ぼくが、はじめ、泣きたい気持ちになったのは、テレビのニュースを見たときだった。


被害者や行方不明になった人のことを報道していると、ぼくは、目じりに涙がたまってくる。


ぼくには何もできないのか。


助けてやりたい。ぼくは、こうして、じっとしているしかできないのか。


そこで、ぼくは、発明品をあみだした。


見た目は、リクライニングの椅子そっくりなのだが、テレビに付属品を接続して使用すると、別の機能が作動するのだ。


ニュースの時、次のように画面下に表示される。


《助けに行くか》


テレビに向かってうなずくと、あらゆる交通機能を無視して、瞬間移動。気がつくと、事故や事件の現場に到着しているのだ。

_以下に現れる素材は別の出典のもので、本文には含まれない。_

(** * AuthContext.tsx: the session provider and the login/register dialog

    A shallow embedding of [src/context/AuthContext.tsx] (the [AuthProvider]
    component and, after the separator, the [AuthForms] dialog) and the
    properties of its specification.

    The code is asynchronous JavaScript that mutates React state, the
    browser's [localStorage], a toast channel and the network.  It is
    embedded as a state-and-exception monad over a record of everything
    the two components can change; every primitive effect is also appended
    to an event log, so that the order of effects can be stated.  What the
    network and the mock service answer is a parameter ([Backend]). *)

From stdpp Require Import gmap list fin_maps.
From Stdlib Require Import NArith ZArith Ascii String.
(** [while in_feat is not None: ...], one unit of fuel per test. *)
Fixpoint copy_features (fuel : nat) (in_layer shp_layer in_feat : value)
    : py geometry unit :=
  match fuel with
  | O => Done Unfinished
  | S fuel' =>
      if is_None in_feat then ret tt
      else
        (in_feat <- copy_feature in_layer shp_layer in_feat ;;
         copy_features fuel' in_layer shp_layer in_feat)%py
  end.

(** What [main] does once the output driver is at hand. *)
Definition write_output (fuel : nat) (outfile : string)
    (in_ds in_layer in_defn shp_driver : value) : py geometry value :=
  (method shp_driver "DeleteDataSource" (ret [VStr outfile]) no_kwargs ;;;
   shp_ds <- method shp_driver "CreateDataSource" (ret [VStr outfile])
               no_kwargs ;;
   shp_layer <- method shp_ds "CreateLayer"
                  (name <- method in_defn "GetName" no_args no_kwargs ;;
                   ret [name])
                  (geom_type <- method in_defn "GetGeomType" no_args no_kwargs ;;
                   srs <- method in_layer "GetSpatialRef" no_args no_kwargs ;;
                   ret [("geom_type", geom_type); ("srs", srs)]) ;;
   in_field_count <- method in_defn "GetFieldCount" no_args no_kwargs ;;
   indices <- range in_field_count ;;
   copy_fields in_defn shp_layer indices ;;;
   in_feat <- method in_layer "GetNextFeature" no_args no_kwargs ;;
   copy_features fuel in_layer shp_layer in_feat ;;;
   method shp_ds "Destroy" no_args no_kwargs ;;;
   method in_ds "Destroy" no_args no_kwargs ;;;
   ret (VInt 0))%py.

だが、これはまだ試作状態。念には念を入れて、企業に売り込まなくては。


そのため、ぼくは人助けをしても名前を名乗らない。


顔を覚えられないように覆面をして、本当は、たかがケガ防止のあたかもヒーローのような衣装を身に付けておく。相手が何と呼ぼうと気にしない。


そうすることで、存在感を強くするのだ。


そして、企業にアピールできるのだ。


ところが、数ヶ月たって、ぼくはへとへとになった。


「量産しないと、意味ないな」


ぼくは、疲れた体にむち打って、新しい機能を取り付けた。


《助けに行くか》の横に《知らんぷりするか》の選択肢の追加。


再びぼくは、知らんぷりを選択して、泣きたい気持ちになることが多くなった。


(日本文学館編集部編「泣きたい気持ち」より)



(解説)

これは、2006年3月1日第一刷発行。


おそらく、昔、自費出版で商業出版した「あめ玉」を書いた縁で「泣きたい気持ち」をテーマにショートショートを創作し掲載されたものだと思われます。



ヒーロー好きがバレますね。

部屋の掃除をしていて、みつけた一冊です(汗)。